Aim 3 will determine if maternal ENM exposure alters the fetal transcriptome and/or epigenome, and sensitizes the adult microcirculation to subsequent ENM exposures. The hypothesis is that ENM exposure during pregnancy creates a hostile gestational environment that alters the fetal genome. These genetic components should also correlate with mechanisms of microvascular dysfunction, or pathology, and may contribute to the basis of adult disease and/or ENM sensitivity. This research is conceptually innovative because it tests the Barker Hypothesis from a microvascular perspective, which is the principal level of the vasculature for a host of physiological parameters and pathologies. This proposal is technically innovative because it focuses unique and powerful methodologies on an unstudied area of critical need.
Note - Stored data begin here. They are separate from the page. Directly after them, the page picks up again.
Section rx.
Context {P : Type} `{!FramePool P} (g : geometry) (inv : P -> Prop) `{!FramePoolLaws P g inv}.
Context {D : Type} `{!PMD D} (rva rlen bufLen ks kr : Z) (held_by : D -> list Z) `{!RxDriver D rva rlen bufLen ks kr held_by}.
Context (Hin : (g_first g + g_count g) * fsize g <= rlen) (Hcap : g_count g <= 2 ^ kr).
Implicit Types (q : QRx P) (dr : D) (w : world).
Notation fr := (map (frame_at g)).

(** The frames the driver has, on a ring or in hand. *)
Definition e_out q dr w : list Z :=
  map (frame_back rva (y_base (e_q q))) (ring_list (w_supply w) ++ ring_list (w_returned w) ++ held_by dr).

(** The frames the queue answers for: free, stashed, or with the driver. *)
Definition e_frames q dr w : list Z := fp_free (d_pool (y_base (e_q q))) ++ fr (e_stash q) ++ e_out q dr w.

Record qrx_ok q dr w : Prop := {
  ek_rx : rx_ok g rva rlen ks kr held_by (e_q q) dr (w_supply w) (w_returned w) (e_out q dr w);
  ek_inv : inv (d_pool (y_base (e_q q)));
  ek_mem : mem_ok rlen (w_region w);
  ek_buf : bufLen = fsize g - d_bufStart (y_base (e_q q));
  ek_rejected : fp_rejected (d_pool (y_base (e_q q))) = 0
}.

Lemma rx_ok_perm (q : DRx P) dr sup ret out out' : out ≡ₚ out' -> rx_ok g rva rlen ks kr held_by q dr sup ret out -> rx_ok g rva rlen ks kr held_by q dr sup ret out'.
Proof using.
  clear. intros Hp [H1 H2 H3 H4 H5 (ls & lr & H6 & H7 & H8)]. assert (Hz : zlen out' = zlen out) by (unfold zlen; by rewrite Hp). split; rewrite ?Hz, <- ?Hp; try done.
  exists ls, lr. split_and!; try done. by rewrite H8, Hp.
Qed.

Lemma e_out_eq q dr w out : rx_ok g rva rlen ks kr held_by (e_q q) dr (w_supply w) (w_returned w) out -> e_out q dr w ≡ₚ out.
Proof using.
  clear. intros Hq. destruct (ro_rings _ _ _ _ _ _ _ _ _ _ _ Hq) as (ls & lr & Hfs & Hfr & Hl). unfold e_out. rewrite (fifo_list _ _ _ Hfs), (fifo_list _ _ _ Hfr), Hl.
  by rewrite frame_back_va.
Qed.

Lemma qrx_ok_after q q' dr dr' w w' out : qrx_ok q dr w -> rx_ok g rva rlen ks kr held_by (e_q q') dr' (w_supply w') (w_returned w') out ->
  inv (d_pool (y_base (e_q q'))) -> mem_ok rlen (w_region w') -> d_cfg (y_base (e_q q')) = d_cfg (y_base (e_q q)) ->
  fp_rejected (d_pool (y_base (e_q q'))) = fp_rejected (d_pool (y_base (e_q q))) -> qrx_ok q' dr' w' /\ e_out q' dr' w' ≡ₚ out.
Proof using.
  clear. intros [E1 E2 E3 E4 E5] Hq Hi Hm Hc Hr. pose proof (e_out_eq _ _ _ _ Hq) as Ho. split; [|done]. split; try done; [eapply rx_ok_perm; [symmetry; exact Ho|done]| |by rewrite Hr].
  rewrite (bo_buf _ _ _ _ (ro_base _ _ _ _ _ _ _ _ _ _ _ Hq)), Hc, <- (bo_buf _ _ _ _ (ro_base _ _ _ _ _ _ _ _ _ _ _ E1)). done.
Qed.

Section ops.
Context q dr w (Hq : qrx_ok q dr w) (Hs : e_frames q dr w ⊆ all_frames g) (Hn : NoDup (e_frames q dr w)).

Lemma e_parts : NoDup (fp_free (d_pool (y_base (e_q q))) ++ e_out q dr w) /\ e_out q dr w ⊆ all_frames g /\ zlen (e_out q dr w) <= 2 ^ kr.
Proof using All.
  unfold e_frames in *. assert (H1 : NoDup (fp_free (d_pool (y_base (e_q q))) ++ e_out q dr w)) by (by apply NoDup_without in Hn). split; [done|].
  assert (H2 : e_out q dr w ⊆ all_frames g) by set_solver. split; [done|]. pose proof (NoDup_fits g inv (e_out q dr w) (NoDup_app_r _ _ H1) H2). lia.
Qed.

Lemma e_receive_gen max : exists ds r dr' w', dReceive max (e_q q) dr w = Some (ds, r, dr', w') /\
  forall stash p c, let q' := mkQRx r stash p c in qrx_ok q' dr' w' /\ e_frames q dr w ≡ₚ fp_free (d_pool (y_base r)) ++ fr (e_stash q) ++ fr ds ++ e_out q' dr' w' /\
    Forall (in_packet_area g rlen (y_base (e_q q))) ds.
Proof using All.
  destruct e_parts as (P1 & P2 & P3). destruct Hq as [E1 E2 E3 E4 E5].
  destruct (dReceive_spec g inv rva rlen bufLen ks kr held_by max (e_q q) dr w (e_out q dr w) E1 E4 E3 E2 P2 P1 P3) as (ds & r & dr' & w' & bad & out' & E & [V1 V2 V3 V4 V5 V6 [V7 V8] V9]).
  exists ds, r, dr', w'. split; [done|]. intros stash p c. cbv zeta. destruct (qrx_ok_after q (mkQRx r stash p c) dr dr' w w' out' Hq V1 V2 V6 V7 V5) as [H1 H2]. split; [done|]. split; [|done].
  rewrite H2. unfold e_frames. rewrite V3, V4. solve_Permutation.
Qed.

Lemma e_pollOnce_spec : exists n closed q' dr' w', e_pollOnce q dr w = Some (n, closed, q', dr', w') /\ qrx_ok q' dr' w' /\ e_frames q' dr' w' ≡ₚ e_frames q dr w.
Proof using All.
  unfold e_pollOnce. case_if; [by do 5 eexists|]. destruct (e_receive_gen pollBatch) as (ds & r & dr' & w' & -> & Hrc). cbn [mbind option_bind]. do 5 eexists. split; [done|].
  destruct (Hrc (e_stash q ++ ds) (e_place q) (e_closed q)) as (H1 & H2 & _). split; [done|]. rewrite H2. unfold e_frames. simpl. rewrite map_app. solve_Permutation.
Qed.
This research is directly responsive to the National Nanotechnology Initiative and is significant to human health because it fills two major knowledge gaps by identifying the uterine microvascular consequences of ENM inhalation, and also determining the fetal consequences of gestational exposures. The proposed research is mechanistically significant because the roots of these microvascular consequences will be elucidated; and correlated with an epigenetic component that may be used to prevent and/or diminish negative health outcomes associated with ENM exposures.
The proposed research is relevant to public health because the effects of maternal nanomaterial inhalation on fetal health are unknown. This project will identify maternal nanomaterial exposure outcomes in terms of maternal and fetal microvascular health; and it will be the first formal transcriptomic and epigenetic assessment of these consequences. This project is directly relative to the NIEHS mission because it will determine if environmental nanomaterial exposure creates a hostile gestational environment that forms the basis of adult disease and/or sensitivity.